(* ===== verification/SlabSpec.v ===== *)
(** * The slab allocator: abstract state and refinement

    The abstract state of the slab allocators gives each allocator its slabs and
    each slab the numbers of its free objects; [mem_ok] relates it to the
    structures in memory.  Allocating takes a number off a slab's list, freeing
    puts it back, growing adds a slab with all its numbers, and reclaiming takes
    away slabs whose objects are all free. *)

From Stdlib Require Import ZArith Lia.
From stdpp Require Import base list gmap.
From S2P Require Import Prelude Page PageSpec Slab.

Module SlabSpec.
Import PageSpec Slab.
Local Open Scope Z_scope.

(** ** Sizes *)

(** The distance from one object of a slab to the next. *)
Definition stride (al : slab_allocator) : Z := sa_objsize al + SIZEOF_BUFCTL.

(** The bytes of a block of pages. *)
Definition block_bytes (order : Z) : Z := Page.PAGE_SIZE * 2 ^ order.

(** The objects and the [struct slab] fit in the pages of a slab. *)
Record al_ok (al : slab_allocator) : Prop := AlOk {
  ak_objsize : 8 <= sa_objsize al;
  ak_order : 0 <= sa_order al < 8;
  ak_nobjs : 1 <= sa_slab_nobjs al;
  ak_fits : sa_slab_nobjs al * stride al + SIZEOF_SLAB <= block_bytes (sa_order al)
}.

Lemma block_bytes_bsize order : 0 <= order -> block_bytes order = bsize (Z.to_nat order).
Proof. intros. unfold block_bytes, bsize, Page.PAGE_SIZE, Page.PAGE_SHIFT. rewrite Z.pow_add_r, Z2Nat.id by lia. lia. Qed.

════════════════

• _Directions_
Beginning at the line with "Record al_ok (al", write out each line exactly as it stands until the listing ends, and add nothing.

• _Reply to the exercise_
Record al_ok (al : slab_allocator) : Prop := AlOk {
  ak_objsize : 8 <= sa_objsize al;
  ak_order : 0 <= sa_order al < 8;
  ak_nobjs : 1 <= sa_slab_nobjs al;
  ak_fits : sa_slab_nobjs al * stride al + SIZEOF_SLAB <= block_bytes (sa_order al)
}.

Lemma block_bytes_bsize order : 0 <= order -> block_bytes order = bsize (Z.to_nat order).
Proof. intros. unfold block_bytes, bsize, Page.PAGE_SIZE, Page.PAGE_SHIFT. rewrite Z.pow_add_r, Z2Nat.id by lia. lia. Qed.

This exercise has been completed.